- [Data records]
═══
Definition add_signal (t : tally) (s : DetectionSignal) : tally :=
  let hit := fires s in
  {| t_evidence := (t.(t_evidence) ++ [(s.(kind), hit)])%list;
     matched_count := if hit then t.(matched_count) + 1 else t.(matched_count);
     weighted_sum := if hit then fadd t.(weighted_sum) s.(weight) else t.(weighted_sum);
     weighted_max := fadd t.(weighted_max) s.(weight) |}.

(** The loop over the sorted signals; the flag tells whether it ran to the end. *)
Fixpoint signal_loop (stop_on_miss : bool) (sigs : list DetectionSignal) (t : tally) (ctx : option RtosDetection) :
    bool * tally * option RtosDetection :=
  match sigs with
  | [] => (true, t, ctx)
  | s :: sigs =>
      let t := add_signal t s in
      let ctx := next_context ctx s in
      if stop_on_miss && negb (fires s) then (false, t, ctx)
      else signal_loop stop_on_miss sigs t ctx
  end.

Definition fdiv : spec_float -> spec_float -> spec_float := SFdiv 53 1024.
Definition fzero (f : spec_float) : bool := match f with S754_zero _ => true | _ => false end.

(** [(matched, evidence, score)], and the context afterwards. *)
Definition _evaluate_detection (d : Detection) (ctx : option RtosDetection) :
    (bool * list evidence_entry * spec_float) * option RtosDetection :=
  let all := bool_decide (d.(combine) = all_required) in
  let '(complete, t, ctx) := signal_loop all (sorted_signals d) empty_tally ctx in
  let total := zlen d.(signals) in
  let fraction := fdiv (float_of_Z t.(matched_count)) (float_of_Z total) in
  if negb complete || (total =? 0) then ((false, t.(t_evidence), float_of_Z 0), ctx)
  else
    match d.(combine) with
    | all_required => ((t.(matched_count) =? total, t.(t_evidence), fraction), ctx)
    | any_signal => ((1 <=? t.(matched_count), t.(t_evidence), fraction), ctx)
    | weighted =>
        let score := if fzero t.(weighted_max) then float_of_Z 0 else fdiv t.(weighted_sum) t.(weighted_max) in
        let threshold := fdiv (default (float_of_Z 0) d.(min_confidence_score)) (float_of_Z 100) in
        ((SFleb threshold score, t.(t_evidence), score), ctx)
    end.
End Evaluate.
(* ===== verification/FormatCatalog.v ===== *)
(** * File-format catalogue ([services/file_format_catalog/catalog.py], [snapshot.py])

    The cache of manifest files, refreshed one by one when their modification time changes,
    the passes that turn it into a catalogue (overlay modes, removed targets, colliding
    magics, expensive chains, tiers), and the cached snapshot.  Dictionaries are finite
    maps: the snapshot sorts what it takes from them.  Log calls, [last_warning] and the
    counters of the tests are left out. *)

From stdpp Require Import gmap.
From S2P Require Import Prelude PyText PosixPath Json Sorting ManifestLib FormatSchema FormatData FormatResolver.
From Stdlib Require Import Ascii String SpecFloat.
Import (notations) Ascii String.
#[local] Open Scope Z_scope.

Definition _AUTHORITY_FROM_SOURCE (s : ManifestSource) : VendorAuthority :=
  match s with
  | src_system | src_core => curated
  | src_operator | src_unauthenticated_external => operator_supplied
  | src_attested_external => external_attested
  end.

Definition derive_vendor_authority (m : FileFormatManifest) : VendorAuthority := _AUTHORITY_FROM_SOURCE m.(manifest_source).

Definition _EXPENSIVE_COST_CLASS_THRESHOLD : Z := _SIGNAL_COST_CLASS magic_bytes.

(** ** Files *)

(** What opening, reading and validating the types of one file gives.  Only the first of
    the failures is no [ValueError]. *)
Inductive yaml_doc := OpenError | Malformed | Doc (m : FileFormatManifest).

Inductive tree := SystemTree | LocalTree.

(** A path with the suffix .yaml that [rglob] yields: its text, its parts below the root,
    whether it is a regular file, its modification time ([None]: [stat] fails), its content. *)
Record yaml_file := {
  f_path : string;
  f_parts : list string;
  f_regular : bool;
  f_mtime : option Z;
  f_doc : yaml_doc
}.

(** The overlay is not below the bundled tree, so that a file belongs to the tree it was
    found in. *)
Definition _expected_source_for_path (t : tree) (parts : list string) : ManifestSource :=
  let first := head parts in
  match t with
  | SystemTree => if bool_decide (first = Some "_system") then src_system else src_core
  | LocalTree => if bool_decide (first = Some "_attested_external") then src_attested_external else src_operator
  end.

(** The two roots; [None]: no directory. *)
Record disk := { system_root : option (list yaml_file); local_root : option (list yaml_file) }.

Definition path_le (f g : yaml_file) : Prop := parts_leb f.(f_parts) g.(f_parts) = true.
#[export] Instance path_le_dec : RelDecision path_le.
Proof. intros f g. unfold path_le. apply _. Defined.

Definition hidden (f : yaml_file) : bool := startswith (List.last f.(f_parts) "") ".".

(** The files that [_walk_root] refreshes, in its order. *)
Definition walked (t : tree) (root : option (list yaml_file)) : list (tree * yaml_file) :=
  match root with
  | None => []
  | Some files => pair t <$> List.filter (fun f => f.(f_regular) && negb (hidden f)) (sort_by path_le files)
  end.

Definition all_walked (d : disk) : list (tree * yaml_file) :=
  (walked SystemTree d.(system_root) ++ walked LocalTree d.(local_root))%list.

(** ** The cache *)

Record snapshot := { manifests : list FileFormatManifest; snapshot_id : string; loaded_at_unix_ns : Z }.

(** [(format_id, source_path, mtime)] of every manifest. *)
Abbreviation cache_key := (list (string * (string * Z))).

Record catalog := {
  cache : gmap string (Z * FileFormatManifest);
  failed_mtime : gmap string Z;
  cached_snapshot : option snapshot;
  snapshot_cache_key : cache_key
}.

Definition new_catalog : catalog :=
  {| cache := ∅; failed_mtime := ∅; cached_snapshot := None; snapshot_cache_key := [] |}.

(** [model_copy(update={"source_path": str(path)})]. *)
Definition stamp (path : string) (m : FileFormatManifest) : FileFormatManifest :=
  {| format_id := m.(format_id); alias_of := m.(alias_of); mode := m.(mode); overrides := m.(overrides);
     manifest_source := m.(manifest_source); precedence := m.(precedence); tie_breakers := m.(tie_breakers);
     category := m.(category); vendor := m.(vendor); product := m.(product); confidence := m.(confidence);
     notes := m.(notes); detection := m.(detection); dispatch := m.(dispatch); refinement := m.(refinement);
     plugin := m.(plugin); output := m.(output); pre_upload := m.(pre_upload);
     external_manifests := m.(external_manifests); deprecation := m.(deprecation); provenance := m.(provenance);
     references := m.(references); source_path := Some path |}.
═══
- [Work instruction] Wherever the string "below" appears in a line of the records above, copy that line.

- [Answer box]
(** A path with the suffix .yaml that [rglob] yields: its text, its parts below the root,
(** The overlay is not below the bundled tree, so that a file belongs to the tree it was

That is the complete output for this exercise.